Car enfin, l’humanisme n’est-il pas d’abord un combat pour l’homme, pour TOUS les hommes ?
Certes, l’humanisme pratique nous réunit. Qui serait contre ? Ne sommes-nous pas condamnés à vivre ensemble, à nous supporter et à réussir, parcelle par parcelle, dans une humanité dispersée, différente et contradictoire ?
Oui mais, l’humanité n’est pas un principe explicatif, mais un effort de l’un vers les autres, tous les autres, justement, sans tenir compte des parcelles.
Et dans ce domaine qui sommes-nous et où allons-nous ?
Ce n’est pas parce que les trois-quarts de l’humanité crèvent de faim que nous ne mangeons pas à l’aise nos tartines de confiture le matin en sirotant notre café. Ce n’est pas parce que notre voisin est chômeur que nous ne réclamons pas davantage d’efforts de nos subalternes afin d’arrondir notre paie. Ce n’est pas parce que des enfants sont emprisonnés à côté de leurs parents à Vottem, pour la simple raison qu’ils n’ont pas la chance qui les aurait vus naître en Belgique plutôt qu’ailleurs, qui va nous empêcher de déposer pour les nôtres les cadeaux rituels sous le sapin de Noël.
Une pensée de commisération, une obole dans le tronc d’une association caritative, un regard de compréhension pour des situations pires que les nôtres, certes, nous faisons preuve par là d’humanité, mais est-ce vraiment de l’humanisme ?
Beaucoup n’en ont pas conscience, mais nous sommes à la fois les promoteurs et les prisonniers d’une démocratie dont le sens nous échappe, au service d’une économie rationaliste qui nous échappe davantage et dont nous avons le toupet, par le biais d’un libéralisme qui nous arrange, de la faire coïncider avec les « valeurs » de l’humanisme !
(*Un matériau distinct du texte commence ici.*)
Lemma add_segment_managers_size sms : forall s s',
  add_segment_managers s sms = Some s' ->
  0 < segment_size s ->
  segment_size s' = segment_size s /\
  (forall sm, sm ∈ sms -> sm_segment_size sm = segment_size s).
Proof.
  induction sms as [|sm sms IH]; intros s s' H Hpos; cbn [add_segment_managers] in H.
  - injection H as <-. split; [reflexivity|]. intros sm Hin. inversion Hin.
  - destruct (add_segment_manager s sm) as [s1|] eqn:E; [|discriminate].
    destruct (add_segment_manager_size _ _ _ E) as (E1 & Hp1 & Hkeep & _).
    specialize (Hkeep ltac:(lia)).
    destruct (IH _ _ H Hp1) as [Hs' Hall]. split; [congruence|].
    intros sm' Hin. apply elem_of_cons in Hin. destruct Hin as [->|Hin].
    + congruence.
    + rewrite (Hall _ Hin). exact Hkeep.
Qed.

Lemma add_segment_managers_total_bytes sms : forall s s',
  add_segment_managers s sms = Some s' ->
  total_bytes s' = wrap64 (total_bytes s + Zsum sm_size sms) \/
  (sms = [] /\ s' = s).
Proof.
  induction sms as [|sm sms IH]; intros s s' H; cbn [add_segment_managers] in H.
  - injection H as <-. now right.
  - left. destruct (add_segment_manager s sm) as [s1|] eqn:E; [|discriminate].
    destruct (add_segment_manager_size _ _ _ E) as (_ & _ & _ & Et).
    rewrite Zsum_cons.
    destruct (IH _ _ H) as [->|[-> ->]].
    + rewrite Et. unfold wrap64, wrap. rewrite Zplus_mod_idemp_l. f_equal. lia.
    + rewrite Et. cbn [Zsum foldr]. f_equal. lia.
Qed.

(** A device slot that holds segments. *)
Definition device_used (s : segments_info_t) (d : Z) : Prop :=
  exists dev, device_to_segments (segments s) !! Z.to_nat d = Some dev /\
              length dev <> 0%nat.

Lemma add_segment_manager_devices s sm s' :
  add_segment_manager s sm = Some s' ->
  0 <= sm_device_id sm /\ ~ device_used s (sm_device_id sm) /\
  device_used s' (sm_device_id sm) /\
  (forall d, device_used s d -> device_used s' d).
Proof.
  intros H. unfold add_segment_manager in H. cbv zeta in H. peel H.
  unfold add_device in E0. peel E0. injection E0 as <-. injection H as <-.
  to_prop. unfold device_used. cbn [segments device_to_segments].
  pose proof (lookup_lt_Some _ _ _ E3) as Hlt.
  split; [lia|]. split; [|split].
  - intros (dev & Hd & Hlen). congruence.
  - eexists. split; [apply list_lookup_insert_eq; exact Hlt|].
    rewrite length_replicate. lia.
  - intros d (dev & Hd & Hlen).
    destruct (decide (Z.to_nat d = Z.to_nat (sm_device_id sm))) as [Heq|Hne].
    + rewrite Heq in Hd. congruence.
    + exists dev. split; [|exact Hlen]. rewrite list_lookup_insert_ne by congruence.
      exact Hd.
Qed.

Lemma add_segment_managers_devices sms : forall s s',
  add_segment_managers s sms = Some s' ->
  NoDup (map sm_device_id sms) /\
  (forall sm, sm ∈ sms -> ~ device_used s (sm_device_id sm)) /\
  (forall d, device_used s d -> device_used s' d).
Proof.
  induction sms as [|sm sms IH]; intros s s' H; cbn [add_segment_managers] in H.
  - injection H as <-. split; [constructor|]. split; [|auto].
    intros sm Hin. inversion Hin.
  - destruct (add_segment_manager s sm) as [s1|] eqn:E; [|discriminate].
    destruct (add_segment_manager_devices _ _ _ E) as (Hpos & Hfree & Hused & Hkeep).
    destruct (IH _ _ H) as (Hnd & Hfree' & Hkeep').
    split; [|split].
    + cbn [map]. constructor; [|exact Hnd].
      intros Hin. apply list_elem_of_fmap in Hin. destruct Hin as (sm' & Heq & Hin).
      apply (Hfree' sm' Hin). now rewrite <- Heq.
    + intros sm' Hin. apply elem_of_cons in Hin. destruct Hin as [->|Hin];
        [exact Hfree|].
      intros Hu. apply (Hfree' sm' Hin). now apply Hkeep.
    + intros d Hd. apply Hkeep'. now apply Hkeep.
Qed.

(** After [reset] and one [add_segment_manager] per device every segment is
    EMPTY with the fields of a default [segment_info_t], all segments count
    as empty and all their bytes as available; the devices that got through
    have one segment size and pairwise distinct ids. *)
Theorem add_segment_managers_fresh sms s :
  Forall sm_well_typed sms ->
  add_segment_managers reset sms = Some s ->
  seg_all (fun i => i = segment_info_default) (segments s) /\
  num_empty s = get_num_segments s /\ num_open s = 0 /\ num_closed s = 0 /\
  avail_bytes_in_open s = 0 /\
  get_available_bytes s = get_num_segments s * segment_size s /\
  (forall sm, sm ∈ sms -> sm_segment_size sm = segment_size s) /\
  NoDup (map sm_device_id sms) /\
  total_bytes s = wrap64 (Zsum sm_size sms).
Proof.
  intros Hwt H.
  destruct (add_segment_managers_inv sms reset s Hwt reset_inv H) as [Hinv Hall].
  pose proof (directory_inv_counters s Hinv) as (Hsum & _ & Havail).
  assert (Hz : forall (f : segment_info_t -> Z),
             f segment_info_default = 0 -> seg_sum f (segments s) = 0).
  { intros f Hf. apply seg_sum_zero. eapply seg_all_impl; [|exact Hall].
    now intros i ->. }
  assert (Ho : num_open s = 0).
  { rewrite (inv_open s Hinv). unfold count_state. now apply Hz. }
  assert (Hc : num_closed s = 0).
  { rewrite (inv_closed s Hinv). unfold count_state. now apply Hz. }
  assert (Ha : avail_bytes_in_open s = 0).
  { rewrite (inv_avail s Hinv). now apply Hz. }
  split; [exact Hall|]. split; [lia|]. split; [exact Ho|]. split; [exact Hc|].
  split; [exact Ha|]. split; [rewrite Havail; f_equal; lia|].
  destruct (add_segment_managers_devices _ _ _ H) as (Hnd & _).
  split; [|split; [exact Hnd|]].
  - destruct sms as [|sm sms]; [intros sm Hin; inversion Hin|].
    cbn [add_segment_managers] in H.
    destruct (add_segment_manager reset sm) as [s1|] eqn:E; [|discriminate].
    destruct (add_segment_manager_size _ _ _ E) as (E1 & Hp1 & _).
    destruct (add_segment_managers_size _ _ _ H Hp1) as [Hs Hrest].
    intros sm' Hin. apply elem_of_cons in Hin. destruct Hin as [->|Hin].
    + congruence.
    + rewrite (Hrest _ Hin). congruence.
  - destruct (add_segment_managers_total_bytes _ _ _ H) as [->|[-> ->]];
      reflexivity.
Qed.

(** ** Writes to one segment compose *)

(** Two writes to a segment are the second one alone, and a write behind
    the first one aborts: [written_to] never decreases. *)
Theorem update_written_to_compose s t o1 o2 s1 :
  update_written_to s t o1 = Some s1 ->
  get_segment_id o2 = get_segment_id o1 ->
  (forall s2, update_written_to s1 t o2 = Some s2 ->
              update_written_to s t o2 = Some s2) /\
  (wrap64 (get_segment_off o2) < wrap64 (get_segment_off o1) ->
   update_written_to s1 t o2 = None).
Proof.
  intros H1 Hid. unfold update_written_to in H1. cbv zeta in H1. peel H1.
  injection H1 as <-.
  set (x1 := mk_segment_info (state s0) (seq s0) (type s0) (category s0)
               (generation s0) (modify_time s0) (num_extents s0)
               (wrap64 (get_segment_off o1))) in *.
  assert (Hget1 : segment_map_get (segment_map_set (segments s) (get_segment_id o1) x1)
                    (get_segment_id o1) = Some x1).
  { eapply segment_map_get_set_eq. exact E0. }
  split.
  - intros s2 H2. unfold update_written_to in H2 |- *. cbv zeta in H2 |- *.
    cbn [segments segment_size avail_bytes_in_open get_segment_size] in H2.
    rewrite Hid in H2 |- *. rewrite Hget1 in H2. rewrite E0.
    destruct (bool_decide (get_addr_type o2 = SEGMENT)); [|discriminate].
    unfold is_open in *. cbn [state type written_to x1] in H2.
    rewrite E1 in H2 |- *. unfold get_segment_size in *.
    destruct (Z.leb_spec (wrap64 (get_segment_off o2)) (segment_size s)); [|discriminate].
    destruct (Z.leb_spec (wrap64 (get_segment_off o1)) (wrap64 (get_segment_off o2)));
      [|discriminate].
    rewrite E4 in H2 |- *.
    destruct (Z.leb_spec (wrap64 (get_segment_off o2) - wrap64 (get_segment_off o1))
                (avail_bytes_in_open s
                 - (wrap64 (get_segment_off o1) - written_to s0))); [|discriminate].
    to_prop.
    destruct (Z.leb_spec (written_to s0) (wrap64 (get_segment_off o2))); [|lia].
    destruct (Z.leb_spec (wrap64 (get_segment_off o2) - written_to s0)
                (avail_bytes_in_open s)); [|lia].
    injection H2 as <-. f_equal.
    rewrite segment_map_set_set. cbn [num_in_journal_open num_type_journal num_type_ool
      num_open num_empty num_closed count_open_journal count_open_ool
      count_release_journal count_release_ool count_close_journal count_close_ool
      total_bytes journal_segment_id modify_times].
    f_equal. lia.
  - intros Hback. unfold update_written_to. cbv zeta.
    cbn [segments segment_size avail_bytes_in_open get_segment_size].
    rewrite Hid, Hget1.
    destruct (bool_decide (get_addr_type o2 = SEGMENT)); [|reflexivity].
    destruct (is_open x1); [|reflexivity].
    destruct (_ <=? segment_size s); [|reflexivity].
    cbn [written_to x1].
    destruct (Z.leb_spec (wrap64 (get_segment_off o1)) (wrap64 (get_segment_off o2)));
      [lia|reflexivity].
Qed.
En réalité, nous nous endormons dans une théorie explicative de « l’humanisme du possible » dans un monde bouleversé des techniques et du progrès qui, croyons-nous, pousse l’humanité vers le haut, alors qu’en réalité, elle la pousse vers le bas.
Nous délirons de la sorte au nom de nos valeurs ! Pour les définir, il faudrait que l’on puisse savoir ce dont on parle, qu’une valeur soit au moins quelque chose de réel, selon le propos de Platon : Un monde intelligible, avec dedans une idée d’Homme !
Hélas ! Nous savons tous qu’aucun politique, aucun savant ne peut entreprendre une explication sérieuse des guerres, des religions contradictoires, aussi bien que les fortunes scandaleuses érigées sur des monceaux de cadavres, des famines sans nom ou des exploitations honteuses.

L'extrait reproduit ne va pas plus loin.